Although anti-gay bias may have played a role, the motive of Northington's murder remains unclear; several other murders of homeless men in the area have yet to be solved.

In Richmond, a "March and Rally for Equal Justice" converged on the State Capitol, where activists held hands in a circle around the building.

African-American State Leaders Contacted

African-American state legislators from around the country were contacted by the National Black Lesbian and Gay Leadership Forum as part of Equality Begins at Home.

Willa J. Taylor, chair of the Forum's board of directors, told legislators in a letter: "not all African Americans are straight and not all gays and lesbians are white.

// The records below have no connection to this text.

(** Marking one more class: its free registers [fl] and its mapped ones [ml]. *)
Lemma marked_cons c cs r g2 g fl ml x :
  c ∉ cs → classed (freeLists r) → classed (renameMaps r) →
  freeLists r !! class_index c = Some fl → renameMaps r !! class_index c = Some ml →
  freeLists g2 = freeLists r → renameMaps g2 = renameMaps r →
  info g2 x = (if decide (x ∈ fl) then (mark false ml r x) <| usableForPRE := true |>
               else mark false ml r x) →
  marked cs g2 g x → marked (c :: cs) r g x.
Proof.
  intros Hc Hf Hm Hfl Hml Hf2 Hm2 Hg2 [X1 X2 X3 X4 X5]. unfold free, mapped in X3, X4.
  rewrite Hf2, Hm2 in *. unfold mark in Hg2.
  assert (Hcl : classValue x = c → x ∈ free r ↔ x ∈ fl)
    by (intros <-; by apply elem_of_classed).
  assert (Hcm : classValue x = c → x ∈ mapped r ↔ x ∈ ml)
    by (intros <-; by apply elem_of_classed).
  assert (Hfc : x ∈ fl → classValue x = c)
    by (intros; by apply (proj1 (Forall_forall _ _) (classed_slot _ _ _ Hf Hfl))).
  assert (Hmc : x ∈ ml → classValue x = c)
    by (intros; by apply (proj1 (Forall_forall _ _) (classed_slot _ _ _ Hm Hml))).
  split.
  - rewrite X1, Hg2. by destruct (decide (x ∈ fl)), (decide (x ∈ ml)).
  - rewrite X2, Hg2. by destruct (decide (x ∈ fl)), (decide (x ∈ ml)).
  - intros [Hxc|Hxc]%elem_of_cons Hxf; [|by apply X3].
    rewrite X5 by (by rewrite Hxc). rewrite Hg2, decide_True by (by apply Hcl). done.
  - intros [Hxc|Hxc]%elem_of_cons Hxf Hxm; [|by apply X4].
    rewrite X5 by (by rewrite Hxc). rewrite Hg2, decide_False by (by intros ?; apply Hxf, Hcl).
    rewrite decide_True by (by apply Hcm). done.
  - intros [Hxc Hxn]%not_elem_of_cons. rewrite X5 by done.
    rewrite Hg2, !decide_False by tauto. done.
Qed.

Lemma enter_classes_spec cs s :
  classed (freeLists (regs s)) → classed (renameMaps (regs s)) → NoDup cs →
  Forall (λ c, isRenameable (mkRegId c 0) = true) cs →
  Forall (λ c, checkpointRenameMap s !! class_index c = Some [] ∧
               checkpointFreeList s !! class_index c = Some []) cs →
  ∃ g cm cf, enter_classes cs s =
      Some (s <| regs := g |> <| checkpointRenameMap := cm |> <| checkpointFreeList := cf |>) ∧
    freeLists g = freeLists (regs s) ∧ renameMaps g = renameMaps (regs s) ∧
    taken cs (renameMaps (regs s)) (checkpointRenameMap s) cm ∧
    taken cs (freeLists (regs s)) (checkpointFreeList s) cf ∧
    ∀ x, marked cs (regs s) g x.
Proof.
  revert s. induction cs as [|c cs IH]; intros s Hf Hm Hnd Hr He.
  { exists (regs s), (checkpointRenameMap s), (checkpointFreeList s).
    split; [by destruct s|]. split; [done|]. split; [done|]. split; [apply taken_nil|].
    split; [apply taken_nil|]. intros x. by split; [..|intros ?%elem_of_nil|intros ?%elem_of_nil|]. }
  apply NoDup_cons in Hnd as [Hc Hnd]. apply Forall_cons in Hr as [Hr Hrs].
  apply Forall_cons in He as [[He1 He2] Hes].
  destruct (class_slot _ c (proj1 Hf) Hr) as [fl Hfl].
  destruct (class_slot _ c (proj1 Hm) Hr) as [ml Hml].
  cbn [enter_classes]. unfold num_arch. rewrite list_lookup_total_alt, Hml. cbn [default].
  destruct (checkpoint_map_spec c 0 (length ml) s ml Hr Hml) as (g1 & E1 & Hf1 & Hm1 & Hi1); [done|].
  change (drop 0 ml) with ml in E1, Hi1. change (id ml) with ml. rewrite E1. cbn [mbind option_bind].
  set (s1 := s <| regs := g1 |> <| checkpointRenameMap ::= _ |>).
  unfold numFreeRegs. change (freeLists (regs s1)) with (freeLists g1).
  rewrite Hf1, list_lookup_total_alt, Hfl. cbn [default]. change (id fl) with fl.
  destruct (checkpoint_free_spec c fl [] s1) as (g2 & E2 & Hf2 & Hm2 & Hi2).
  { change (freeLists (regs s1)) with (freeLists g1). by rewrite Hf1, app_nil_r. }
  { exact (classed_slot _ _ _ Hf Hfl). }
  rewrite E2. cbn [mbind option_bind].
  change (freeLists (regs s1)) with (freeLists g1) in Hf2.
  change (renameMaps (regs s1)) with (renameMaps g1) in Hm2.
  rewrite Hf1 in Hf2. cbn in Hf2. rewrite list_insert_id in Hf2 by done. rewrite Hm1 in Hm2.
  set (s2 := s1 <| regs := g2 |> <| checkpointFreeList ::= _ |>).
  destruct (IH s2) as (g & cm & cf & E & Hfg & Hmg & Htm & Htf & Hx).
  - change (regs s2) with g2. by rewrite Hf2.
  - change (regs s2) with g2. by rewrite Hm2.
  - done.
  - done.
  - apply Forall_forall. intros d Hd.
    pose proof (proj1 (Forall_forall _ _) Hes d Hd) as [Hd1 Hd2]. subst s2 s1. cbn.
    assert (class_index c ≠ class_index d) by (intros ->%class_index_inj; done).
    by rewrite !list_lookup_alter_ne.
  - exists g, cm, cf. change (regs s2) with g2 in *. rewrite E. split_and!.
    + done.
    + by rewrite Hfg, Hf2.
    + by rewrite Hmg, Hm2.
    + eapply (taken_cons c cs _ _ _ ml); [done|done|done|]. rewrite Hm2 in Htm. exact Htm.
    + eapply (taken_cons c cs _ _ _ fl); [done|done|done|]. rewrite Hf2 in Htf. exact Htf.
    + intros x. apply (marked_cons c cs (regs s) g2 g fl ml x); [done..| |apply Hx].
      change (info (regs s1)) with (info g1) in Hi2. rewrite Hi2. unfold mark. by rewrite Hi1.
Qed.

"In your district alone, there are hundreds of lesbians, gay men, bisexuals and transgendered people of African descent you are not fully serving when you ignore the concerns of the queer community.

"During this week of Equality Begins at Home, when the LGBT community will be concentrating our efforts on state houses around the country, the National Black Lesbian and Gay Leadership Forum calls on you, as African American legislators, to remember that the fight for civil rights and social justice is not the exclusive domain of any one group.

"As a race of people who has known - and continues to experience--the bitter taste of inequality, we must embrace all of our people in the struggle for freedom or none of us will ever be free."